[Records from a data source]
--------------------------------------------------

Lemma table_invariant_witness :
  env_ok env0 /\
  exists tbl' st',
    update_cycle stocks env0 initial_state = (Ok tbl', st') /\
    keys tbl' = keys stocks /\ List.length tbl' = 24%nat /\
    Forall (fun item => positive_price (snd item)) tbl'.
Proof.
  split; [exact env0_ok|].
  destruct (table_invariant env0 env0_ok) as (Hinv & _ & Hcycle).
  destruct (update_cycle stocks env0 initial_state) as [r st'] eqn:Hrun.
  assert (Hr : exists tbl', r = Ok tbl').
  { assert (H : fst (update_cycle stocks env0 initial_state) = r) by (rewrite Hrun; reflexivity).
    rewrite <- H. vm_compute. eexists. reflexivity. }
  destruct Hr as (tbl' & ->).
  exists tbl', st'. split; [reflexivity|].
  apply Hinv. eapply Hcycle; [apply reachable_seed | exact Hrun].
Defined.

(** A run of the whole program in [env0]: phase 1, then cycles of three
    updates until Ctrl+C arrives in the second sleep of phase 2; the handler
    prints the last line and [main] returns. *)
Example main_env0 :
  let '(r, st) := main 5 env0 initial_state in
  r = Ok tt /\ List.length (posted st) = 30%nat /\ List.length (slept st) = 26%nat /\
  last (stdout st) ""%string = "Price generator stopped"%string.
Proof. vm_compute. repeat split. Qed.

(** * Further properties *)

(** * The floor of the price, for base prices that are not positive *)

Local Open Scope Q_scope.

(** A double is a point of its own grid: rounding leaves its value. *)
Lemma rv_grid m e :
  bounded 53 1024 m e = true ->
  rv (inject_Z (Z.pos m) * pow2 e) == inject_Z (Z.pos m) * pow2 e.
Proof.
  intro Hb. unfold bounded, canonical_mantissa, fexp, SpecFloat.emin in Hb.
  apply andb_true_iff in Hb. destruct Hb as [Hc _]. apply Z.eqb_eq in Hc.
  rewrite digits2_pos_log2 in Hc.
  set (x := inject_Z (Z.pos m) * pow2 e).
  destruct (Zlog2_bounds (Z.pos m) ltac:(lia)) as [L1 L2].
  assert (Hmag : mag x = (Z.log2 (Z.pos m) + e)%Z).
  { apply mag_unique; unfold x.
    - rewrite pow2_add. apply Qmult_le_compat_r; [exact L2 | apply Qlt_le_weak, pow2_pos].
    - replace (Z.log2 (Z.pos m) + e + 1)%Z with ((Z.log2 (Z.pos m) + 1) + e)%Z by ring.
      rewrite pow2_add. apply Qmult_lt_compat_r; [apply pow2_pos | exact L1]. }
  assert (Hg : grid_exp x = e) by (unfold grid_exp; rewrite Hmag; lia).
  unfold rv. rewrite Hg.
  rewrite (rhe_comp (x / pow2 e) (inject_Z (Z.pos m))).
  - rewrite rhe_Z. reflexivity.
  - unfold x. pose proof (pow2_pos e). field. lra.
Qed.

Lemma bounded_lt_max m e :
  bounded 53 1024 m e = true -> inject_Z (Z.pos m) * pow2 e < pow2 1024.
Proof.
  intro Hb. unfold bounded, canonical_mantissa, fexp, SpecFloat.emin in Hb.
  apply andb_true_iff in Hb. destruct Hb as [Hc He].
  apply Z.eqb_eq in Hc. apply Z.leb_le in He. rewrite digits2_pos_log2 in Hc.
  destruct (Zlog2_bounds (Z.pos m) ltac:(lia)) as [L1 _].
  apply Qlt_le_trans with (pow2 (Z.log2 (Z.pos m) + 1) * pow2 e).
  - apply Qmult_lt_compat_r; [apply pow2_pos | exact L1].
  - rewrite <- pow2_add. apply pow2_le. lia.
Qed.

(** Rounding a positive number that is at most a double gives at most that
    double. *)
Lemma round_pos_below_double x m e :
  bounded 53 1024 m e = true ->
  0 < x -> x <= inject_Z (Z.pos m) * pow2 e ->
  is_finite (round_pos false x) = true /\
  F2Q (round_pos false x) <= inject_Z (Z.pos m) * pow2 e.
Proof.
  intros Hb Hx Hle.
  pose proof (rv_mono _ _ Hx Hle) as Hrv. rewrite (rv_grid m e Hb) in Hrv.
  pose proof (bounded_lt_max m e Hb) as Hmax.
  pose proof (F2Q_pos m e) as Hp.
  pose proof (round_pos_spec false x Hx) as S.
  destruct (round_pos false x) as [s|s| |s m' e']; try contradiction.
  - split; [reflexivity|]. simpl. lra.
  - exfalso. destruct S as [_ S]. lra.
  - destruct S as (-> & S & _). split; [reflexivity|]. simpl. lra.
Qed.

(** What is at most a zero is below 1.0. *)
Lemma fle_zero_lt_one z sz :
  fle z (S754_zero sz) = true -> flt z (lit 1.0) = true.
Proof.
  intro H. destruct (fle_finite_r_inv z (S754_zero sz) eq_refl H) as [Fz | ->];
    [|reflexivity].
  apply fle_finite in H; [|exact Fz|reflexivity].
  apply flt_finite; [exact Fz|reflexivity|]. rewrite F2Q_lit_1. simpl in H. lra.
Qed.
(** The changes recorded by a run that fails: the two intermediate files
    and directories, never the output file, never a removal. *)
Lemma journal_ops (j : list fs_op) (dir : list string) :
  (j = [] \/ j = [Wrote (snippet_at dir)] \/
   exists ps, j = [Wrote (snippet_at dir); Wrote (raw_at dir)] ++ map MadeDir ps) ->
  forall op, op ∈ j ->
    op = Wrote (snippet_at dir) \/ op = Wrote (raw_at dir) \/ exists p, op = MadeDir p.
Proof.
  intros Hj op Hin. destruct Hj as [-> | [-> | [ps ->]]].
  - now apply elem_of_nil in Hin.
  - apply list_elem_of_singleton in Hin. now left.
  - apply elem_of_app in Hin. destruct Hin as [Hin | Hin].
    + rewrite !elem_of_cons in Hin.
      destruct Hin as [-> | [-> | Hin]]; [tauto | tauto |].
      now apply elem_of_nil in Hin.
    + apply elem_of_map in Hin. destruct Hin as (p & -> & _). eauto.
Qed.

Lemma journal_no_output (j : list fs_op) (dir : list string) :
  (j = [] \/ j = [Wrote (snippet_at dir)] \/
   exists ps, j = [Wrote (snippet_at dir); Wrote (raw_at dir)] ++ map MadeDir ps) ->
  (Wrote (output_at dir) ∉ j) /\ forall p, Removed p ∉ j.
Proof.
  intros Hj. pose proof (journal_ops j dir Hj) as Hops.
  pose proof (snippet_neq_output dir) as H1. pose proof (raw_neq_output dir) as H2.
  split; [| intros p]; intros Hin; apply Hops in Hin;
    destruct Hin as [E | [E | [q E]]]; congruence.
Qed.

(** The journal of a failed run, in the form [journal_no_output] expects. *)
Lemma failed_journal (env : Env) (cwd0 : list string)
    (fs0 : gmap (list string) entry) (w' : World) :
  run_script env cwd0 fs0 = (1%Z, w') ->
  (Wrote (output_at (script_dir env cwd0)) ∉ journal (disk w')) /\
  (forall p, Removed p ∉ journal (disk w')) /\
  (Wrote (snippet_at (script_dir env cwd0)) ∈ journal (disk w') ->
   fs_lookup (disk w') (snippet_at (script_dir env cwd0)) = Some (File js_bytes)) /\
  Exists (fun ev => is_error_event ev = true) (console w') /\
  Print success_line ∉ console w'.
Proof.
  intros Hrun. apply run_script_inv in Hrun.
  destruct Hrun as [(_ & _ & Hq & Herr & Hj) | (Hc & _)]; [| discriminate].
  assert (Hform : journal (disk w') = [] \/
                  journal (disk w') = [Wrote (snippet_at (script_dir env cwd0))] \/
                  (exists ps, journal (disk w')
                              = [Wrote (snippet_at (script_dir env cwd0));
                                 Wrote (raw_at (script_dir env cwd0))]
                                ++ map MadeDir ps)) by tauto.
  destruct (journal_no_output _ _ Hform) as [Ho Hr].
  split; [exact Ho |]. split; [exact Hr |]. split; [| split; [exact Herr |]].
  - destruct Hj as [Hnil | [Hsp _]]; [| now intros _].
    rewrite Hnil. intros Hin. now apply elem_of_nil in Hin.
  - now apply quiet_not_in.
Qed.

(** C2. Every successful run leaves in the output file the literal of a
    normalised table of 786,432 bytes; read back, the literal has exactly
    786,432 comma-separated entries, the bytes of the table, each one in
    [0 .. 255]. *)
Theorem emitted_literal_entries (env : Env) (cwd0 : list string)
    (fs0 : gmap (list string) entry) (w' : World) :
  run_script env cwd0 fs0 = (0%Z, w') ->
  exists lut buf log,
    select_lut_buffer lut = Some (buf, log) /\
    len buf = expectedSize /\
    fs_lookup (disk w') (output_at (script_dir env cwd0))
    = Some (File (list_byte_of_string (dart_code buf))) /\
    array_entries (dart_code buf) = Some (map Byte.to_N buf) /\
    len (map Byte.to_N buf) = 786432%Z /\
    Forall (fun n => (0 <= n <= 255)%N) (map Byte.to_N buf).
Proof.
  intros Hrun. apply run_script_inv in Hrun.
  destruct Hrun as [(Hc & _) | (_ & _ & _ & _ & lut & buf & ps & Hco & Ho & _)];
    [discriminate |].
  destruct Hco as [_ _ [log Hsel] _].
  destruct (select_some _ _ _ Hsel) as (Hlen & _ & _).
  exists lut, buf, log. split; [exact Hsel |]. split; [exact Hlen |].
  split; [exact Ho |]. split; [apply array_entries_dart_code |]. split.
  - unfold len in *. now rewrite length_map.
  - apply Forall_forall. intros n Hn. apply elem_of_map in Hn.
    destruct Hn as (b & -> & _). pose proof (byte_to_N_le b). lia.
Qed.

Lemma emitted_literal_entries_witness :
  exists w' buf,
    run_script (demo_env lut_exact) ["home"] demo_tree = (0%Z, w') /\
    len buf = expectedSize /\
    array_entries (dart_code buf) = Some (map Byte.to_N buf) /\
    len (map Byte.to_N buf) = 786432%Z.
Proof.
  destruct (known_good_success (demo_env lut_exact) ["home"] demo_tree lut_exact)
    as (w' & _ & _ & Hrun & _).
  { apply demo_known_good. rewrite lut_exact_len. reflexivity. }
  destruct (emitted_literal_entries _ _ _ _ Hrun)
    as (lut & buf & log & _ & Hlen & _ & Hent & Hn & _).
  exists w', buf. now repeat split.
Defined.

--------------------------------------------------

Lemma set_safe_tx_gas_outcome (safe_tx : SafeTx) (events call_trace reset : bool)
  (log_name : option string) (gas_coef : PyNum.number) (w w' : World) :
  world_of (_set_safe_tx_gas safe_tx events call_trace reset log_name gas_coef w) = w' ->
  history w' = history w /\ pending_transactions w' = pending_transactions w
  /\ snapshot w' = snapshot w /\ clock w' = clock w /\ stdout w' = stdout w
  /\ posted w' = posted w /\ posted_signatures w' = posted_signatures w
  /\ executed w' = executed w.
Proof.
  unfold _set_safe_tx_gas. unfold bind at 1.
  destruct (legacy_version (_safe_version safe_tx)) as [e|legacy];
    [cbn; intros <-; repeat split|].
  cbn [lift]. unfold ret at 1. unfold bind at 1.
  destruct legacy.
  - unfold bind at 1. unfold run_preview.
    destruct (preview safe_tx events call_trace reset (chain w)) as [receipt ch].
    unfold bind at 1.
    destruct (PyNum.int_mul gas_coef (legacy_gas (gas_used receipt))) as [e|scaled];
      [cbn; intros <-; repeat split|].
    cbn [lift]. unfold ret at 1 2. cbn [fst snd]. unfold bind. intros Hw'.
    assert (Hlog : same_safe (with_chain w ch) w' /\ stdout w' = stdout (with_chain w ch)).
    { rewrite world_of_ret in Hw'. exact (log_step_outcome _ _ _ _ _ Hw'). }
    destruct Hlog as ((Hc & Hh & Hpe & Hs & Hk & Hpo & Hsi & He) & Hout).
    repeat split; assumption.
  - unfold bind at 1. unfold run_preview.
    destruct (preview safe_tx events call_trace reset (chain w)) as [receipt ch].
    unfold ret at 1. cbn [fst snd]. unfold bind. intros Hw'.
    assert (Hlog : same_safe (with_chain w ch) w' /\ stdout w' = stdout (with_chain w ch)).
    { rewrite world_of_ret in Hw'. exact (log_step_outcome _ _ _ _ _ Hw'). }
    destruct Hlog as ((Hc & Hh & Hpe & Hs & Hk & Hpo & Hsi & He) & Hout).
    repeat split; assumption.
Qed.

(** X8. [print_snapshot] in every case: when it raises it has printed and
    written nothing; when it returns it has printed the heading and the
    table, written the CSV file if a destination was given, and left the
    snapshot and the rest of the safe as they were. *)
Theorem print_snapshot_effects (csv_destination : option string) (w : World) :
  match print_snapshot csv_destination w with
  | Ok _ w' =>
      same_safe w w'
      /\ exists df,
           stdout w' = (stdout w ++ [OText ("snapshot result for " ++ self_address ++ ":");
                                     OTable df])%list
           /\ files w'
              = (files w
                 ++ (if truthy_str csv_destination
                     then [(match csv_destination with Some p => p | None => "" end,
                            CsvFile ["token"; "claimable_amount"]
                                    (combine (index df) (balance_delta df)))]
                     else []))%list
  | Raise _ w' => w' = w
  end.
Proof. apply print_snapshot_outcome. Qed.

--------------------------------------------------

### Problem requirements
The lines needed are those in the data above that hold the string "reset"; copy each of them.

### Exercise answer
Lemma set_safe_tx_gas_outcome (safe_tx : SafeTx) (events call_trace reset : bool)
  world_of (_set_safe_tx_gas safe_tx events call_trace reset log_name gas_coef w) = w' ->
    destruct (preview safe_tx events call_trace reset (chain w)) as [receipt ch].
    destruct (preview safe_tx events call_trace reset (chain w)) as [receipt ch].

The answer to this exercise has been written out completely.